A Letter to an Old Best Friend (trying to write in my voice)
To my almost 80 year old friend,
I started the spring semester of my Junior year today. Of college that is. Technically it was supposed to start last week, but there was a workers strike because no one gets paid enough these days. I sometimes wonder if they ever did. Anyways, I was 16 minutes late to my first class, an improvement from my first day last semester. I only have two classes on campus this semester and by the time I get to my first the majority of the other students are already leaving. I couldn't witness the traffic on the 10 freeway anymore, not during rush hour.
Whenever I come here it feels like a place just for me, which sounds preposterous because how could I be so selfish around 20,000 other people. None of my friends know this version of me really. My family neither. I don't really have friends on campus. I kind of prefer it that way. I feel like I can alter my personality or wear boring clothes with no makeup and feel completely comfortable. For some reason I have a hard time doing that at home, even if I am alone in my apartment. Maybe it is because everyone else is primarily dressed normal. Normal in Los Angeles is not normal, I mean normal for the city itself, but compared to any of the hundreds of other towns I have lived, ridiculous. Halloween has always been my favorite holiday, it still is, but Los Angeles is just a huge costume party everyday. I have a hard time telling costumes apart from souls.
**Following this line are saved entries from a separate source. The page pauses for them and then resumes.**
(** X5: on an instance whose parameters and [current_delay] are floats, once
    [current_delay] has reached a [max_delay] that is not negative, with
    [multiplier >= 1], [jitter >= 0] and draws in [0, 1), every further active
    closure leaves it there and requests a timer of exactly [max_delay]. *)
Theorem saturated_delay_stays :
  forall (n : nat) (self : Simple.t) (conn : Connection) (w : World),
    (1 <=? Simple.multiplier self)%float = true ->
    (0 <=? Simple.jitter self)%float = true ->
    (0 <=? Simple.max_delay self)%float = true ->
    (forall k : nat, (0 <=? draws w k)%float = true /\ (draws w k <? 1)%float = true) ->
    _active w = true ->
    Simple.current_delay self = Simple.max_delay self ->
    exists self' w',
      closures n self conn w = Returned self' w' /\
      Simple.current_delay self' = Simple.max_delay self /\
      delays w' = delays w ++ repeat (Simple.max_delay self) n.
Proof.
  intros n self conn w Hm Hj Hmax Hdraws Hon Hsat.
  destruct (closures_invariant (fun cur => cur = Simple.max_delay self)
              n self conn w Hon) as (s1 & w1 & E1 & I1 & _).
  - intros cur k ->. apply reference_next_at_max; try assumption. apply Hdraws.
  - exact Hsat.
  - destruct (closures_delays n self conn w Hon) as (s2 & w2 & E2 & D2).
    rewrite E1 in E2. injection E2 as <- <-.
    exists s1, w1. split; [exact E1|]. split; [exact I1|].
    rewrite D2, Hsat, reference_delays_at_max, upcoming_length; try assumption; [reflexivity|].
    apply upcoming_Forall. intro k. apply Hdraws.
Qed.

Lemma saturated_delay_stays_witness :
  exists self' w',
    closures 4 (Simple.set_current_delay 30.0 Simple.default) some_connection
      (fresh_world true 0.75) = Returned self' w' /\
    Simple.current_delay self' =
      Simple.max_delay (Simple.set_current_delay 30.0 Simple.default) /\
    delays w' =
      delays (fresh_world true 0.75) ++
      repeat (Simple.max_delay (Simple.set_current_delay 30.0 Simple.default)) 4.
Proof.
  apply (saturated_delay_stays 4 (Simple.set_current_delay 30.0 Simple.default)
           some_connection (fresh_world true 0.75)); try reflexivity.
  intro k. split; reflexivity.
Defined.

(** With multiplier 2.0, the product computed by [new_delay] is at least twice
    any number from 1.0 upwards that the current delay is not below, unless it
    is not a number. *)
Lemma backoff_product_doubles :
  forall (k cur r j : float),
    (1 <=? k)%float = true ->
    (k <=? cur)%float = true ->
    (0 <=? r)%float = true ->
    (0 <=? j)%float = true ->
    Prim2SF (cur * ((r * j) + 1) * 2.0)%float = S754_nan \/
    (k * 2.0 <=? cur * ((r * j) + 1) * 2.0)%float = true.
Proof.
  intros k cur r j Hk Hkc Hr Hj.
  assert (H0 : (0 <=? cur)%float = true).
  { apply Binary64.leb_trans with (b := k); [|exact Hkc].
    apply Binary64.leb_trans with (b := 1%float); [reflexivity|exact Hk]. }
  destruct (Binary64.mul_nonneg r j Hr Hj) as [N|P].
  { left. apply Binary64.nan_mul_l, Binary64.nan_mul_r, Binary64.nan_add_l, N. }
  pose proof (Binary64.add_one_above (r * j) P) as Hz.
  destruct (Binary64.mul_above cur (r * j + 1) H0 Hz) as [N|Hy].
  { left. apply Binary64.nan_mul_l, N. }
  right. apply Binary64.mul_two_monotone; [exact Hk|].
  exact (Binary64.leb_trans _ _ _ Hkc Hy).
Qed.

(** One closure takes the delay from one floor to the next. *)
Lemma reference_next_floor :
  forall (n : nat) (jitter cur draw : float),
    (0 <=? jitter)%float = true ->
    (0 <=? draw)%float = true ->
    (backoff_floor n <=? cur)%float = true ->
    ((5 <= n)%nat -> cur = 30.0%float) ->
    (backoff_floor (S n) <=? reference_next 2.0 30.0 jitter cur draw)%float = true /\
    ((5 <= S n)%nat -> reference_next 2.0 30.0 jitter cur draw = 30.0%float).
Proof.
  intros n jit cur r Hj Hr Hfloor Hsat.
  destruct (Nat.le_gt_cases 5 n) as [H5|H5].
  - rewrite (Hsat H5).
    rewrite (reference_next_at_max 2.0 30.0 jit r eq_refl Hj Hr eq_refl).
    split; [|reflexivity].
    do 5 (destruct n as [|n]; [lia|]). reflexivity.
  - assert (Hk : (1 <=? backoff_floor n)%float = true).
    { do 5 (destruct n as [|n]; [reflexivity|]). lia. }
    unfold reference_next, py_min. cbv zeta.
    destruct (backoff_product_doubles (backoff_floor n) cur r jit Hk Hfloor Hr Hj)
      as [N|H].
    + rewrite (Binary64.nan_ltb _ 30.0%float N).
      split; [|reflexivity].
      do 5 (destruct n as [|n]; [reflexivity|]). lia.
    + destruct (cur * (r * jit + 1) * 2.0 <? 30.0)%float eqn:E.
      * assert (H30 : (backoff_floor n * 2.0 <=? 30.0)%float = true).
        { apply Binary64.leb_trans with (b := (cur * (r * jit + 1) * 2.0)%float);
            [exact H|]. apply Binary64.ltb_leb, E. }
        do 4 (destruct n as [|n]; [split; [exact H|lia]|]).
        destruct n as [|n]; [discriminate H30|lia].
      * split; [|reflexivity].
        do 5 (destruct n as [|n]; [reflexivity|]). lia.
Qed.

Lemma closures_floor :
  forall (n j : nat) (self : Simple.t) (conn : Connection) (w : World),
    Simple.multiplier self = 2.0%float ->
    Simple.max_delay self = 30.0%float ->
    (0 <=? Simple.jitter self)%float = true ->
    (forall k : nat, (0 <=? draws w k)%float = true /\ (draws w k <? 1)%float = true) ->
    _active w = true ->
    (backoff_floor j <=? Simple.current_delay self)%float = true ->
    ((5 <= j)%nat -> Simple.current_delay self = 30.0%float) ->
    exists self' w',
      closures n self conn w = Returned self' w' /\
      (backoff_floor (j + n) <=? Simple.current_delay self')%float = true /\
      ((5 <= j + n)%nat -> Simple.current_delay self' = 30.0%float).
Proof.
  induction n as [|n IH]; intros j self conn w Hm Hmax Hj Hdraws Hon Hfloor Hsat.
  - exists self, w. rewrite Nat.add_0_r. repeat split; assumption.
  - destruct (on_connection_closed_active self conn w Hon)
      as (w1 & E1 & Hon1 & Hd1 & _ & _).
    cbn [closures]. unfold bind. rewrite E1. rewrite Hm, Hmax.
    destruct (reference_next_floor j (Simple.jitter self) (Simple.current_delay self)
                (draws w (drawn w)) Hj (proj1 (Hdraws _)) Hfloor Hsat) as [F1 S1].
    replace (j + S n)%nat with (S j + n)%nat by lia.
    apply IH; try assumption.
    intro k. rewrite Hd1. apply Hdraws.
Qed.

(** X6: with multiplier 2.0 and [max_delay] 30.0 (the defaults), any
    [jitter >= 0], draws in [0, 1) and the shared flag set, successive closures
    starting from a delay of at least 1.0 leave at least 2.0, 4.0, 8.0 and
    16.0, and from the fifth closure on exactly 30.0, whatever the draws
    are. *)
Theorem default_backoff_saturates :
  forall (n : nat) (self : Simple.t) (conn : Connection) (w : World),
    Simple.multiplier self = 2.0%float ->
    Simple.max_delay self = 30.0%float ->
    (0 <=? Simple.jitter self)%float = true ->
    (1 <=? Simple.current_delay self)%float = true ->
    (forall k : nat, (0 <=? draws w k)%float = true /\ (draws w k <? 1)%float = true) ->
    _active w = true ->
    exists self' w',
      closures n self conn w = Returned self' w' /\
      (backoff_floor n <=? Simple.current_delay self')%float = true /\
      ((5 <= n)%nat -> Simple.current_delay self' = 30.0%float).
Proof.
  intros n self conn w Hm Hmax Hj Hc Hdraws Hon.
  apply (closures_floor n 0 self conn w); try assumption. lia.
Qed.

Lemma default_backoff_saturates_witness :
  exists self' w',
    closures 6 Simple.default some_connection (fresh_world true 0.125) = Returned self' w' /\
    (backoff_floor 6 <=? Simple.current_delay self')%float = true /\
    ((5 <= 6)%nat -> Simple.current_delay self' = 30.0%float).
Proof.
  apply (default_backoff_saturates 6 Simple.default some_connection
           (fresh_world true 0.125)); try reflexivity.
  intro k. split; reflexivity.
Defined.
Today I went to one of the restaurants on campus that I used to go to all the time and spent $8 on frozen chicken tenders. I just don't trust much of the other food they serve. It looks normal, something about it just resembles the plastic food I pretended to cook when I was six. I sat there and read for an hour between classes and really felt at home. Following this trivial step by step guide to life has a way of making you feel like you're worth something when your creative endeavors are slowing down. Just me, my book, and a bunch of normal people slightly younger than me with awkward jaws and beat-up sneakers. Normal is not an insult by the way - just an observation.
Being past the age of 22 in college makes me feel like I am aging at a more rapid rate than I really am. I don't have this insufferable way of viewing the other students, slightly envious because aging feels wrong. I don't know if it is because the men that I sometimes want to validate me look at me differently than they did 2 years ago or if it is the four isles of skincare at the grocery store that hold empty promises of anti aging. I know I look like I fit in just fine walking half a mile from the parking garage to my class, but I can't help but feel as if I slightly don't belong in this pond.
My professor requires one book for each class. I have the same professor for both classes. The books he requires, he wrote both of them. It slightly feels like a scam since I already paid an unreasonable amount of money for a mediocre education. Who knows, maybe he will be wonderful. I enjoyed my old community college a million times more than my current university. One of my classes is Multimedia Journalism; he somehow made it a class about drones? I think that is exactly what to expect from a middle-aged man going through a midlife crisis who wants others to share his hobbies. That was kind of mean. An assumption too. I don't think I am wrong though.